### WORK ORDER
Starting at the line below holding "From S2P Require" and stopping at the line holding "Section ops.", print every line exactly, both ends included, and leave the rest out.

Data excerpts
****************************************

(* ===== verification/Idle.v ===== *)
(** * [idle.c]: the idle thread

    The loop that reclaims the threads on [rt_thread_defunct].  The idle hook is
    null, as all hooks; the cleanup functions of threads are a parameter. *)
From S2P Require Import Prelude RtList KMonad KState KPrim Scheduler Object TimerBase Thread Timer Ipc Mem Dynamic.
Local Open Scope Z_scope.
Local Open Scope kmonad_scope.

Module Idle.
Import Scheduler Object TimerBase Thread Mem Dynamic.

Definition IDLE_THREAD_STACK_SIZE : Z := 256.

Section ops.
Context {L : Type} {St : ListStore loc L}.
Abbreviation K := (M (kst L)).
Abbreviation H := (M (kst L * heap)).

(** What [thread->cleanup], function number [f] of the application, does. *)
Context (cleanup : nat -> nat -> H unit).

(** [_has_defunct_thread]. *)
Definition has_defunct_thread : K bool :=
  let! next := list_next LDefunct in
  ret (bool_decide (next <> LDefunct)).

(** The part of a round with interrupts masked: [Some thread] if the thread is to
    be freed, [None] if the function returns. *)
Definition take_defunct (lock : Z) : H (option nat) :=
  let! has := kernel has_defunct_thread in
  if has : bool then
    let! next := kernel (list_next LDefunct) in
    let! thread := kernel (thread_entry next) in
    kernel (list_remove (LTlist thread)) ;!
    kernel rt_enter_critical ;!
    let! th := kernel (get_thread thread) in
    (match th.(t_cleanup) with Some f => cleanup f thread | None => ret tt end) ;!
    let! sys := kernel (rt_object_is_systemobject (OThread thread)) in
    kernel rt_exit_critical ;!
    kernel (rt_hw_interrupt_enable lock) ;!
    ret (if sys : bool then None else Some thread)
  else
    kernel (rt_hw_interrupt_enable lock) ;!
    ret None.

(** [rt_thread_idle_excute]; the fuel counts the threads. *)
Fixpoint idle_loop (fuel : nat) : H unit :=
  match fuel with
  | O => fail Out_of_fuel
  | S fuel =>
      let! has := kernel has_defunct_thread in
      if negb has then ret tt
      else
        kernel RT_DEBUG_NOT_IN_INTERRUPT ;!
        let! lock := kernel rt_hw_interrupt_disable in
        let! thread := take_defunct lock in
        match thread with
        | None => ret tt
        | Some thread =>
            let! th := kernel (get_thread thread) in
            rt_free th.(t_stack_addr) ;!
            rt_object_delete (OThread thread) ;!
            idle_loop fuel
        end
  end.
Definition rt_thread_idle_excute (fuel : nat) : H unit := idle_loop fuel.

(** [rt_thread_idle_init] for the objects [idle] and [rt_thread_stack]; [entry]
    is [rt_thread_idle_entry]. *)
Definition rt_thread_idle_init (rt_thread_exit_addr idle entry : nat) (rt_thread_stack : Z) : K Z :=
  rt_thread_init rt_thread_exit_addr idle [116; 105; 100; 108; 101; 0] entry 0 rt_thread_stack
    IDLE_THREAD_STACK_SIZE (RT_THREAD_PRIORITY_MAX - 1) 32 ;!
  rt_thread_startup idle.
End ops.
End Idle.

****************************************

### SOLUTION
From S2P Require Import Prelude RtList KMonad KState KPrim Scheduler Object TimerBase Thread Timer Ipc Mem Dynamic.
Local Open Scope Z_scope.
Local Open Scope kmonad_scope.

Module Idle.
Import Scheduler Object TimerBase Thread Mem Dynamic.

Definition IDLE_THREAD_STACK_SIZE : Z := 256.

Section ops.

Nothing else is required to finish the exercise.